7. Tugu Kebulatan Tekad
Tugu Kebulatan Tekad Rengasdengklok dibangun untuk mengenang tentang kebulatan tekad para pemuda, pejuang serta tokoh-tokoh Bangsa Indonesia untuk merebut dan melepaskan Tanah Air dari kungkungan penjajah guna menuju Negara yang merdeka melalui jalur Proklamasi tanggal 17 Agustus 1945. Tugu ini dibentuk dengan motif tangan kiri yang mengepal tinju diartikan untuk melawan, sedangkan tangan kanan tidak dilukiskan karena memegang senjata atau bambu runcing.

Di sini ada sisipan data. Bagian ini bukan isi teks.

Lemma if_name_cstr i : if_wf i → cstr_ok sr_IFACE_NAMELEN (if_name i).
Proof. intros H. by apply name_ok_cstr, if_wf_name. Qed.

Lemma rt_interface_cstr r : rt_wf r → cstr_ok sr_IFACE_NAMELEN (rt_interface r).
Proof. intros H. by apply name_ok_cstr, rt_wf_interface. Qed.

#[export] Hint Resolve named_wf if_name_cstr rt_interface_cstr name_ok_cstr : sr.

Lemma icmp_source_wf s packet ip i : sr_wf s → icmp_source s packet ip = Some i → if_wf i.
Proof.
  intros Hs. unfold icmp_source.
  destruct (iface_by_mac _ _) eqn:E1; [intros [= <-]; by eapply iface_by_mac_wf; [apply Hs|]|].
  destruct (iface_by_mac _ (getb 0 ether_dhost packet)) eqn:E2;
    [intros [= <-]; by eapply iface_by_mac_wf; [apply Hs|]|].
  destruct (lpm _ _); simpl; [|done]. by apply named_wf.
Qed.

Lemma sr_find_icmp_source_iface_run packet ip e s :
  sr_wf s → (eth_size <= length packet)%nat →
  sr_find_icmp_source_iface packet ip e s = Ok (icmp_source s packet ip, s).
Proof.
  intros Hs Hl. unfold sr_find_icmp_source_iface, icmp_source, eth_size in *.
  assert (length (getb 0 ether_shost packet) = ETHER_ADDR_LEN) by (apply length_getb; fits).
  assert (length (getb 0 ether_dhost packet) = ETHER_ADDR_LEN) by (apply length_getb; fits).
  repeat mem_step. erewrite bind_run by by apply sr_find_iface_by_mac_run.
  destruct (iface_by_mac _ _); [done|].
  repeat mem_step. erewrite bind_run by by apply sr_find_iface_by_mac_run.
  destruct (iface_by_mac _ _); [done|].
  rewrite (bind_run _ _ _ _ _ _ (sr_find_lpm_route_run _ _ _)).
  destruct (lpm _ _) as [rt|] eqn:E; [|done]. simpl. apply named_run; [done|].
  apply rt_interface_cstr. eapply lpm_wf; [apply Hs|done].
Qed.

(** A checksum over a range inside a buffer. *)
Ltac ck_step := rewrite cksum_run by (first [lia | solve [auto 40 with sr] | len]).

(** ** Valid IP packets *)

Definition ip_hlen (packet : buf) : Z := Z.land (get eth_size ip_hl_v packet) 0xf * 4.
Definition ip_total (packet : buf) : Z := ntohs (get eth_size ip_len packet).

(** The IP header of a frame. *)
Definition ip_header (packet : buf) : buf := slice eth_size (Z.to_nat (ip_hlen packet)) packet.

(** The header and the packet lie inside the frame. *)
Definition ip_format (packet : buf) : bool :=
  (Z.of_nat (eth_size + ip_size) <=? Z.of_nat (length packet)) &&
  (Z.shiftr (get eth_size ip_hl_v packet) 4 =? 4) &&
  (Z.of_nat ip_size <=? ip_hlen packet) &&
  (Z.of_nat eth_size + ip_hlen packet <=? Z.of_nat (length packet)) &&
  (ip_hlen packet <=? ip_total packet) &&
  (Z.of_nat eth_size + ip_total packet <=? Z.of_nat (length packet)).

(** The checksum the header should carry. *)
Definition ip_cksum (packet : buf) : Z :=
  cksum_of (slice eth_size (Z.to_nat (ip_hlen packet)) (set eth_size ip_sum 0 packet)).

Definition valid_ip (packet : buf) : bool :=
  ip_format packet && (get eth_size ip_sum packet =? ip_cksum packet).

(** What the format says, as arithmetic. *)
Record ip_layout (packet : buf) : Prop := {
  layout_frame : (eth_size + ip_size <= length packet)%nat;
  layout_hlen : 20 ≤ ip_hlen packet ≤ 60;
  layout_header : Z.of_nat eth_size + ip_hlen packet ≤ Z.of_nat (length packet);
  layout_total : ip_hlen packet ≤ ip_total packet < 2 ^ 16;
  layout_packet : Z.of_nat eth_size + ip_total packet ≤ Z.of_nat (length packet)
}.

Lemma ip_hlen_bound packet : 0 ≤ ip_hlen packet ≤ 60.
Proof.
  unfold ip_hlen. change 0xf with (2 ^ 4 - 1). rewrite land_ones_mod by lia.
  pose proof (Z.mod_pos_bound (get eth_size ip_hl_v packet) (2 ^ 4) ltac:(lia)).
  change (2 ^ 4) with 16 in *. lia.
Qed.

Lemma ip_total_bound packet : bytes_ok packet → is_u16 (ip_total packet).
Proof. intros H. apply ntohs_bound. by apply le_dec_u16. Qed.

Lemma ip_format_layout packet : bytes_ok packet → ip_format packet = true → ip_layout packet.
Proof.
  intros Hb H. unfold ip_format in H. bools.
  pose proof (ip_hlen_bound packet). pose proof (ip_total_bound packet Hb) as Ht.
  unfold is_u16 in *. split; unfold ip_size, eth_size in *; lia.
Qed.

Peranan Pemerintah Kabupaten Karawang
Pelestarian situs-situs bersejarah wajib untuk dilakukan demi kepentingan penggalian nilai-nilai budaya dan juga sebagai cerminan proses kehidupan masyarakat dalam suatu daerah yang terjadi pada masa lalu hingga saat ini untuk dapat kita jadika sebagai pembelajaran kedepannya. Namun seiring dengan usaha pembangunan yang terus berlangsung di Kabupaten Karawang ini, memberikan suatu permasalahan tersendiri dan terkadang berdampak negatif terhadap upaya pelestarian situs-situs bersejarah yang ada yaitu penurunan kualitas dan kuantitas dari situs-situs bersejarah itu sendiri karena kurang terawat dan terjaga.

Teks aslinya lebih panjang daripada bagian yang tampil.